“Well,” I said to my husband as we lugged my daughter’s camp trunk in from the car, “I guess we’re officially a ‘camp family’ now. I guess camp is now a thing we’re going to do every summer.”
“Uh, yeah,” he said. “You’re just now realizing that?”
But … yeah, I was just now realizing that.
I thought the first summer of sleepaway camp would be the hardest for me – and in many ways, it was. But I did not anticipate that the second summer would be perhaps even harder in its own way, too.
Ever since I picked Ruby up from camp last summer, she’s been talking about going back. She would tell me that when she got stressed about something, she would take a deep breath and imagine the lake at camp, that it was her “happy place.” Every month on the 4th, she would tell me, “X more months to camp.” And when we pulled off the highway and started getting closer to camp this year, she rolled down the windows and just shrieked with joy and excitement.
But I know I can’t be the only one who has had a great experience – at a restaurant, at a theatre, at a vacation spot – only to have a lackluster time on a repeat visit. So of course, I worried that, yes, sure, Ruby had a great time at camp last year, but who knows what circumstances might affect her experience this time around? And this time, she would be devastated because it wouldn’t just be a bad few weeks; it would be an actual loss – she would have lost her happy place!
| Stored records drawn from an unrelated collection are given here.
(** With a configuration that [Validate] accepts, the queue is bound to distinct
    routing keys, one per action in order, and every action's own handler answers
    to its key; no delivery routed to the worker is nacked for want of a handler. *)
Theorem validated_config_routes c :
  Validate c = None →
  NoDup (RoutingKeys c) ∧
  (∀ a, a ∈ bc_Actions c → is_Some (wa_Handler a) ∧
        handler_table c !! routingKey c a = wa_Handler a) ∧
  (∀ k, k ∈ RoutingKeys c ↔ is_Some (handler_table c !! k)).
Proof.
  intros Hv%Validate_actions%validate_actions_ok. destruct Hv as (Hnd & _ & Hall).
  assert (NoDup (RoutingKeys c)) as Hkeys.
  { unfold RoutingKeys. clear Hall. induction (bc_Actions c) as [|a l IH]; [constructor|].
    rewrite fmap_cons in *. apply NoDup_cons in Hnd as [Ha Hnd]. apply NoDup_cons. split; [|auto].
    intros (b & Heq & Hb)%list_elem_of_fmap. apply Ha. apply list_elem_of_fmap. exists b.
    by apply routingKey_inj in Heq. }
  assert (∀ a, a ∈ bc_Actions c → is_Some (wa_Handler a) ∧
            handler_table c !! routingKey c a = wa_Handler a) as Htab.
  { unfold handler_table, RoutingKeys in *. clear Hnd. generalize (∅ : gmap string (WorkerHandler W)).
    induction (bc_Actions c) as [|b l IH]; intros m a Ha; [by apply elem_of_nil in Ha|]. simpl.
    rewrite fmap_cons in Hkeys. apply NoDup_cons in Hkeys as [Hb Hkeys].
    apply Forall_cons in Hall as [(_ & [h Hh] & _) Hall]. rewrite Hh.
    apply elem_of_cons in Ha as [->|Ha]; [|by apply IH].
    rewrite fold_handlers, Hh by done. split; [by eexists|]. by rewrite lookup_insert_eq. }
  split_and!; [done|done|]. intros k. split.
  - intros (a & -> & Ha)%list_elem_of_fmap. destruct (Htab a Ha) as [Hs ->]. done.
  - intros [h Hh]. destruct (decide (k ∈ RoutingKeys c)) as [|Hk]; [done|].
    unfold handler_table in Hh. rewrite fold_handlers in Hh by done. by rewrite lookup_empty in Hh.
Qed.
End config.

(** ** Action names *)
Lemma string_length_0 (s : string) : String.length s = 0 → s = "".
Proof. by destruct s. Qed.

(** The action names the two sides exchange: the name a worker's action answers
    to, service and name joined by a dot, is split by the engine into that service
    and that name; conversely whatever the engine accepts as an action name is such
    a join, of a dot-free service with a non-empty name. *)
Theorem action_name_roundtrip :
  (∀ s n, char_free dot s → s ≠ "" → n ≠ "" → splitAction (s +:+ "." +:+ n) = Some (s, n)) ∧
  (∀ a s n, splitAction a = Some (s, n) →
     a = s +:+ "." +:+ n ∧ char_free dot s ∧ s ≠ "" ∧ n ≠ "").
Proof.
  split.
  - intros s n Hf Hs Hn. change ("." +:+ n) with (String dot n). unfold splitAction.
    rewrite Index_app by done. rewrite decide_False.
    + by rewrite strings_take_app, drop_app_S.
    + rewrite length_string_app; simpl. intros [Hl|Hl].
      * by apply string_length_0 in Hl.
      * apply Hn, string_length_0. lia.
  - intros a s n Ha. unfold splitAction in Ha.
    destruct (strings_Index a dot) as [i|] eqn:Hi; [|done]. case_decide as Hb; [done|].
    apply Index_cut in Hi as (E & Hf & Hl). injection Ha as <- <-.
    split_and!; [exact E|done| |]; intros Hz; apply Hb; [left; by rewrite <-Hl, Hz|right].
    pose proof (f_equal String.length E) as El. rewrite length_string_app, Hl in El.
    change (String.length a = i + S (String.length (strings_drop (S i) a))) in El.
    change (strings_drop (S i) a = "") in Hz. rewrite Hz in El. simpl in El. lia.
Qed.

(** ** A lost report *)
Section lost.
Context `{Env} {W : Type} (decode_payload : string → res WorkerPayload).

(** A completion that cannot be sent is lost: when the terminal send of a started
    job fails, the worker still acknowledges the delivery, so the queue does not
    deliver it again. *)
Theorem lost_report_acked (handlers : gmap string (WorkerHandler W)) (client : LivenessClient W) body payload (h : WorkerHandler W) w w1 w2 w3 w4 r e w5 :
  decode_payload body = Ok payload → handlers !! wp_Action payload = Some h →
  IsCompensation payload = false →
  client_ExecuteStep client w = (None, w1) →
  stream_Send client (EvStart (wp_RunID payload) (wp_StepID payload) (attemptInt32 (wp_Attempt payload))) w1
    = (None, w2) →
  stream_Recv client w2 = (RecvAck, w3) → h payload w3 = (r, w4) →
  stream_Send client (report_frame r) w4 = (Some e, w5) →
  processDelivery decode_payload handlers client body w = (Ack, w5).
Proof.
  intros Hd Hh Hc E1 E2 E3 E4 E5. unfold processDelivery. rewrite Hd, Hh, Hc.
  unfold driveStream, bind, ret. by rewrite E1, E2, E3, E4, E5.
Qed.
End lost.

(** ** Witnesses *)
#[local] Existing Instance demo_env.
#[local] Existing Instance demo_laws.

Definition keyed_job (k : string) (attempt : Z) : WorkerPayload :=
  mkPayload "r" "charge" attempt k "billing.charge" ∅ false false.
(** Fails at the first attempt. *)
Definition flaky (p : WorkerPayload) : handler_result :=
  if decide (wp_Attempt p = 1%Z) then HError "timeout" else HResult {["ok" := VInt (wp_Attempt p)]}.

Lemma Wrap_runs_once_witness :
  let jobs := [keyed_job "k" 1; keyed_job "j" 2; keyed_job "k" 2; keyed_job "k" 3] in
  ∃ rs s', handle_all flaky jobs (mkWState ∅ []) = (rs, s') ∧
    ws_keys s' !! "k" = Some {["ok" := VInt 2]} ∧
    filter (keyed "k") (ws_calls s') = filter (keyed "k") [] ++ [keyed_job "k" 1] ++ [keyed_job "k" 2] ∧
    results_of "k" jobs rs = [HError "timeout"; HResult {["ok" := VInt 2]}; HResult {["ok" := VInt 2]}].
Proof.
  intros jobs.
  apply (Wrap_runs_once flaky "k" jobs [keyed_job "k" 1] (keyed_job "k" 2) [keyed_job "k" 3]
           {["ok" := VInt 2]} (mkWState ∅ [])).
  - discriminate.
  - reflexivity.
  - reflexivity.
  - by constructor.
  - reflexivity.
Defined.

Definition plain_action (name : string) (h : WorkerHandler unit) : Action :=
  mkWAction name "" "" false ∅ ∅ [] ∅ 0 "" false (Some h).
Definition demo_config : BootstrapConfig (W := unit) :=
  mkConfig "billing" "1.0.0" "http://api" "amqp://mq" "engine:9090"
    [plain_action "charge" (λ _, ret (HResult ∅)); plain_action "refund" (λ _, ret (HError "no"))]
    false false "".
Every night when I saw pictures, I tried to gauge her state of mind. She looked miserable in a picture taken on the challenge ropes course. She was biting her cuticle, something she does when she’s feeling anxious, in a picture from Songfest. And there was a picture of her eating a hamburger alone, with her friends several yards away laughing.
The hamburger picture undid me. I called coworkers into my office to analyze it. They mostly told me I was crazy, although one coworker, a fellow nervous mother, suggested I could email the camp director and ask about it.
I didn’t email the camp director. But I also didn’t stop worrying.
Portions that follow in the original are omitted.